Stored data

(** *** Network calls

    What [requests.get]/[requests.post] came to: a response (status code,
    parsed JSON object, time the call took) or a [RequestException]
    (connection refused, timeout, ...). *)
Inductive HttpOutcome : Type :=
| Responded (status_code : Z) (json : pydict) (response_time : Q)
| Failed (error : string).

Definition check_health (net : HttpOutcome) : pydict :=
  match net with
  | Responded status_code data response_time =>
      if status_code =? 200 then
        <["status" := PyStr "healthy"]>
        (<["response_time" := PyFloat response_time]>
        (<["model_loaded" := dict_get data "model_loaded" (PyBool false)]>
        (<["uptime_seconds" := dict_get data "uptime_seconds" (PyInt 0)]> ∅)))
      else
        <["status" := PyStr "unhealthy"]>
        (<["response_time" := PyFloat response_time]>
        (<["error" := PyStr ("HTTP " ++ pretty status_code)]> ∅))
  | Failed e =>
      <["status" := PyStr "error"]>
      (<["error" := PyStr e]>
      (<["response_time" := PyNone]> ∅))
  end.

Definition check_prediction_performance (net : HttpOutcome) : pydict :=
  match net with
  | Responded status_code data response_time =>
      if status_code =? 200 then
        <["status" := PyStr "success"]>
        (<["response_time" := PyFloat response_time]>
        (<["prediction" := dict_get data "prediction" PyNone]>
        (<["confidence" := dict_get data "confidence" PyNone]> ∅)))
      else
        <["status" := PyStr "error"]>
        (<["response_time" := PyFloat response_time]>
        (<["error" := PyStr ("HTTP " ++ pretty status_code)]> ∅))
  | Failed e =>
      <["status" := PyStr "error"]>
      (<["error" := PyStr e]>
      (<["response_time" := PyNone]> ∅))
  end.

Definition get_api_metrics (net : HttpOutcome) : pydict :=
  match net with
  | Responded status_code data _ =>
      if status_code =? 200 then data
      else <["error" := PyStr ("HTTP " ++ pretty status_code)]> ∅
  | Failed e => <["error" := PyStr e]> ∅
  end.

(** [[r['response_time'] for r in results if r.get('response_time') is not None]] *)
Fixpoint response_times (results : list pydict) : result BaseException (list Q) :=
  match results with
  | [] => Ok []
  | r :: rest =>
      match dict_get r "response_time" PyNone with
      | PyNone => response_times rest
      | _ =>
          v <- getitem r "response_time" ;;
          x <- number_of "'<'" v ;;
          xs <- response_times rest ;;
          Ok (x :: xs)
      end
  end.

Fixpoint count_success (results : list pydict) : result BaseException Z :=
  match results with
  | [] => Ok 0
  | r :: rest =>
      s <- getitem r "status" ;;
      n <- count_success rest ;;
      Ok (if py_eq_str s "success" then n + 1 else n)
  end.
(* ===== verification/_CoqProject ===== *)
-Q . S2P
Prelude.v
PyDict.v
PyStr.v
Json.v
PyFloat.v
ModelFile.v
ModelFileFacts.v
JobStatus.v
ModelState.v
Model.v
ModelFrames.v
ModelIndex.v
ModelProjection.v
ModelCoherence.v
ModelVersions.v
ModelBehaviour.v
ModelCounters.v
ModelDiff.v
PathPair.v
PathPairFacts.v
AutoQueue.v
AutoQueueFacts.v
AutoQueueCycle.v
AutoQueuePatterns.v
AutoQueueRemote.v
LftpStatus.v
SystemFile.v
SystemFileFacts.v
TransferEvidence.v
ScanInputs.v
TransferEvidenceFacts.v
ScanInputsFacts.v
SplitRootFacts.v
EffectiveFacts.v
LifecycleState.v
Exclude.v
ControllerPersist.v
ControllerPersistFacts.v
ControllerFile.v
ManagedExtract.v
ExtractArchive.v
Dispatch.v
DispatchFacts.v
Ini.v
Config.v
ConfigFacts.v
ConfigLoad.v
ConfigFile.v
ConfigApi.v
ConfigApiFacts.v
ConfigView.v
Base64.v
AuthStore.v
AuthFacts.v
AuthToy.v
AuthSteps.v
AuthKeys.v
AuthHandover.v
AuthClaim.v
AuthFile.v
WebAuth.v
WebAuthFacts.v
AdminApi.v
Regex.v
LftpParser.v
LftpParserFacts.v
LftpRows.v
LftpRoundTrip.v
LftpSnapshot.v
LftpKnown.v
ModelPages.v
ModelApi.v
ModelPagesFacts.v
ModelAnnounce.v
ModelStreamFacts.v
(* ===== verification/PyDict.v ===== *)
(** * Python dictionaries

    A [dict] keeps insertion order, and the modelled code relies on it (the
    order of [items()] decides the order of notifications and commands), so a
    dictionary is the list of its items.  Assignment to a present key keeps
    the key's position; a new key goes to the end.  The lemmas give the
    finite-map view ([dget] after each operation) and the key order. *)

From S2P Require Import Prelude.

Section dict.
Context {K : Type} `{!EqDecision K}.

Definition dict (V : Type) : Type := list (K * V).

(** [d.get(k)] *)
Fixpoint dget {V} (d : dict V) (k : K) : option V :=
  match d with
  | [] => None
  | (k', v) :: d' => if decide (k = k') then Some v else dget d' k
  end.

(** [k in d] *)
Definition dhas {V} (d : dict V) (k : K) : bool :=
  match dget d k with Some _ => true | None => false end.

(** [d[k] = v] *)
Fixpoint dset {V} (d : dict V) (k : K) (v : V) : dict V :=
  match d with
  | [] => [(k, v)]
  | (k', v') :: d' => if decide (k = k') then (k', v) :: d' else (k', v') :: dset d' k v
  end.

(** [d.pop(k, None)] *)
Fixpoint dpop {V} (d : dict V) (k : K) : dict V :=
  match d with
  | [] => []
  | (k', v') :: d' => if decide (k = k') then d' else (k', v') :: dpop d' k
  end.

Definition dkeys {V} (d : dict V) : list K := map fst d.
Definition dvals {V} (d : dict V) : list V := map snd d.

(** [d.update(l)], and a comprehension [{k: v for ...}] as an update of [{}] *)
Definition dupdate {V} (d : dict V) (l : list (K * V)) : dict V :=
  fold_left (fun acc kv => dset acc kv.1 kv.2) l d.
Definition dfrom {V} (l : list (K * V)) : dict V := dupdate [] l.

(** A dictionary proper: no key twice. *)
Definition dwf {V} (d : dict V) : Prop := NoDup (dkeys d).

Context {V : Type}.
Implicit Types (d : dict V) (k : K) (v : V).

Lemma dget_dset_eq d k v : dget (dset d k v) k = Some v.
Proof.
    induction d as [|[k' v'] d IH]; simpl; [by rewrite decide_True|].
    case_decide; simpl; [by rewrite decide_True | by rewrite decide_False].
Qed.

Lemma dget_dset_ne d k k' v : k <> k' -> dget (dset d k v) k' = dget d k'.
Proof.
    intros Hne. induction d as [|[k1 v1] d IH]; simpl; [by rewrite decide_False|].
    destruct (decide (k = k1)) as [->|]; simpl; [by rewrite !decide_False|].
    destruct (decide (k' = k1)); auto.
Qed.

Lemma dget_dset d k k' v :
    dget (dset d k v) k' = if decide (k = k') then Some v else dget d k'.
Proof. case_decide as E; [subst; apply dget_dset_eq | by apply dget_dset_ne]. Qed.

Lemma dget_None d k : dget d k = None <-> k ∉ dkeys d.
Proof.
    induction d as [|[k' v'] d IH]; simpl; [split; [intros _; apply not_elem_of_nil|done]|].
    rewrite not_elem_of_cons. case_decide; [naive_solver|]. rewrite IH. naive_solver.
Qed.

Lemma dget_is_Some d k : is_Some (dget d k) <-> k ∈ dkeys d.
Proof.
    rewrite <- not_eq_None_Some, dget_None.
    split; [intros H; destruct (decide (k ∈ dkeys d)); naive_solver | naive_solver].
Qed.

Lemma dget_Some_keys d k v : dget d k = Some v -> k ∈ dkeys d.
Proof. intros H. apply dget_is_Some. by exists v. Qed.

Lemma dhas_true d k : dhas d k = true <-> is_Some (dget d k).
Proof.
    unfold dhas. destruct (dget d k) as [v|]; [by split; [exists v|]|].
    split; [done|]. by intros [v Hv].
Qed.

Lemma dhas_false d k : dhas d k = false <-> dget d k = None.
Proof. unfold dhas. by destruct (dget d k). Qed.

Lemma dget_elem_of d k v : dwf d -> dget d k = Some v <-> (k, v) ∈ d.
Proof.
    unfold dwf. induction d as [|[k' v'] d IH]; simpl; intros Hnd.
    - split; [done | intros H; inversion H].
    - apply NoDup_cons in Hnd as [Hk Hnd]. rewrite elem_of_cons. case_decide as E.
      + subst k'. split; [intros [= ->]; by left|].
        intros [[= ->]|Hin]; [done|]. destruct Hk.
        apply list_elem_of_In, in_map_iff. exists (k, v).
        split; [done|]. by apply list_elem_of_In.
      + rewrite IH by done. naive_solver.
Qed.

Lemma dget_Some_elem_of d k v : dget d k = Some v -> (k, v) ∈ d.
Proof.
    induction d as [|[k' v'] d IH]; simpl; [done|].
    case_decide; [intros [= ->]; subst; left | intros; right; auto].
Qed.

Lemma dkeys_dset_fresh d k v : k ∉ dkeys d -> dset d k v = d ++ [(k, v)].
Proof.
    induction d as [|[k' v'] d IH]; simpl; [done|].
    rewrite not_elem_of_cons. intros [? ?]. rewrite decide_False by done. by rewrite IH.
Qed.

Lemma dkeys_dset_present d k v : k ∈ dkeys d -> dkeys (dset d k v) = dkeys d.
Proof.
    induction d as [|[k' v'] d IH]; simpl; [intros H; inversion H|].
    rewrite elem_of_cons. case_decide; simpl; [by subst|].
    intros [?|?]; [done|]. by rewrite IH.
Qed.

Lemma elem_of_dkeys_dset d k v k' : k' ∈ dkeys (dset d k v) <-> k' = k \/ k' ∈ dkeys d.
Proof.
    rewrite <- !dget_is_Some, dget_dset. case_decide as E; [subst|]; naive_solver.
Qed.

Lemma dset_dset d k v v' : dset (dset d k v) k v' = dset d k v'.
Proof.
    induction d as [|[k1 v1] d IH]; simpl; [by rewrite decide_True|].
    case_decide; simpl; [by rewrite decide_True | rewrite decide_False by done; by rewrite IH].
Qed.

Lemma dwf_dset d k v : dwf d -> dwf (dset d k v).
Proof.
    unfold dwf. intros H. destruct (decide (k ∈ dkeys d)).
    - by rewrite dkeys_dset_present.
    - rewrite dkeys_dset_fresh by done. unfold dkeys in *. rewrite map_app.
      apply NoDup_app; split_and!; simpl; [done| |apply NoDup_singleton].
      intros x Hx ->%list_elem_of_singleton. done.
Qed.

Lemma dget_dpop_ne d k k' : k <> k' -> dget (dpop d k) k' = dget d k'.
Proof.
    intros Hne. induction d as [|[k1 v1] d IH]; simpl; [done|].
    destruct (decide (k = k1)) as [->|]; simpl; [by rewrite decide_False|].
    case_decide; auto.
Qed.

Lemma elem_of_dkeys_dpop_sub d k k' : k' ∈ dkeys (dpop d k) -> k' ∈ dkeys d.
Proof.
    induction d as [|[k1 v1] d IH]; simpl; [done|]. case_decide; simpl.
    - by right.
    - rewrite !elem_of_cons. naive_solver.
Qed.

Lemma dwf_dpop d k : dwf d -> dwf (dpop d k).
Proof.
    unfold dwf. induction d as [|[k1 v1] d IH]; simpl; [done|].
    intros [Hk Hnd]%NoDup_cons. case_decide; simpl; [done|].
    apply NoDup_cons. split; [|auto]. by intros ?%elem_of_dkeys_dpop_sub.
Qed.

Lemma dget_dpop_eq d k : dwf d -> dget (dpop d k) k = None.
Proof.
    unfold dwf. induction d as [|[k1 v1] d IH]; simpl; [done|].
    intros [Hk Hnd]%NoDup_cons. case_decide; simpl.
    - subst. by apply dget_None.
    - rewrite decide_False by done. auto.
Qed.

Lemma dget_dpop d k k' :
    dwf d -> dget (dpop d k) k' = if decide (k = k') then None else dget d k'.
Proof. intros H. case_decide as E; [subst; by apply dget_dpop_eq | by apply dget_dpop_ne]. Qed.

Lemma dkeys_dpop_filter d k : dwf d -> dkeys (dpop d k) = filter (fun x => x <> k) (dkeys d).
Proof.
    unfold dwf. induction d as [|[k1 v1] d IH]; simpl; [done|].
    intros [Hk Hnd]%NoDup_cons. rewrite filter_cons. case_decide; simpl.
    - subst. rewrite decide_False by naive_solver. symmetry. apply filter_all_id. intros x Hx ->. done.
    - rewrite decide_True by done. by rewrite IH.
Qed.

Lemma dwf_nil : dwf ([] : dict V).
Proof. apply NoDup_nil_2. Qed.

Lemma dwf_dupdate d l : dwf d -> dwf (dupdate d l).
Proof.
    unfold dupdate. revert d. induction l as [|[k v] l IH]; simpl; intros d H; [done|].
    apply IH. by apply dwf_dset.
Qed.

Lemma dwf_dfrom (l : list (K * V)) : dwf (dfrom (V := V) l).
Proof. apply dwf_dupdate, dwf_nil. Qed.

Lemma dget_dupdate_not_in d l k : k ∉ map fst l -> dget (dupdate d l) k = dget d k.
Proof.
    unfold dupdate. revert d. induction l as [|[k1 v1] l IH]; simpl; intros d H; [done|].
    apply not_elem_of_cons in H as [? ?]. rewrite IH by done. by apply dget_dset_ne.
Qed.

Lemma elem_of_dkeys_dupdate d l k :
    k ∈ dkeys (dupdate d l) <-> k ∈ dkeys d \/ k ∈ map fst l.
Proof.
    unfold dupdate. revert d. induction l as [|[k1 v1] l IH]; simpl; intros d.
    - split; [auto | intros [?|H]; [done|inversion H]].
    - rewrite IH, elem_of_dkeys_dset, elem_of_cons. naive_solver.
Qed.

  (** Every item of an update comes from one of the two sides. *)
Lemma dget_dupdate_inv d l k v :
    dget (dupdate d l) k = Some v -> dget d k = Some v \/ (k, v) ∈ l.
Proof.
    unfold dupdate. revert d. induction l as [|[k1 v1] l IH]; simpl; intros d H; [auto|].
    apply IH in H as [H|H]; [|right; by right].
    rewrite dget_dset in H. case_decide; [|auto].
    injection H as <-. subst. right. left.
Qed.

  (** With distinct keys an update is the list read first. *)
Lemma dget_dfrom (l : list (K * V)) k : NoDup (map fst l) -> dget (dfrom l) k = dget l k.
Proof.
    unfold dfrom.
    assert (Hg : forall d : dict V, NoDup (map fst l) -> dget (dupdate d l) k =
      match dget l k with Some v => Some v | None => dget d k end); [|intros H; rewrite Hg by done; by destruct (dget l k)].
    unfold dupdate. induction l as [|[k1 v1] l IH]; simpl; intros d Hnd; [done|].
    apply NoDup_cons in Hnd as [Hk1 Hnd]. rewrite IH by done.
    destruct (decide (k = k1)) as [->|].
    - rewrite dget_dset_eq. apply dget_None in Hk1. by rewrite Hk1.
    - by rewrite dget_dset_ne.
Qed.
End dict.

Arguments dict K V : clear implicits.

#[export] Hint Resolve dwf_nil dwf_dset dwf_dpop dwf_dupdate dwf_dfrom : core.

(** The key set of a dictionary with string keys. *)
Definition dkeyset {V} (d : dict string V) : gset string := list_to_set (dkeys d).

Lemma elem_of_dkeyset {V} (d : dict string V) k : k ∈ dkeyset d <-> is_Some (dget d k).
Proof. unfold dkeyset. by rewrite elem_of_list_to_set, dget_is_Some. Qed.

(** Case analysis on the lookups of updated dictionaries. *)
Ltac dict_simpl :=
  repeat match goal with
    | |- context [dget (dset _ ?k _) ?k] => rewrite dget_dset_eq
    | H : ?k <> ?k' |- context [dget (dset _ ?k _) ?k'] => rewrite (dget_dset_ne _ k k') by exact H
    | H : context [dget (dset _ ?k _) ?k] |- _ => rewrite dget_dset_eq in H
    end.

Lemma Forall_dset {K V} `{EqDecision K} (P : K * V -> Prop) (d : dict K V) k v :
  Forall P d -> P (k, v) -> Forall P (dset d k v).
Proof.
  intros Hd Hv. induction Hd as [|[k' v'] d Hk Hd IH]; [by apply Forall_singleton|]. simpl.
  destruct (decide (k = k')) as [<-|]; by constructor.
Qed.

# PROBLEM DETAILS
Every line in the records above that holds "right" counts once; state the total and nothing else.

# RESULT OF THIS TASK
4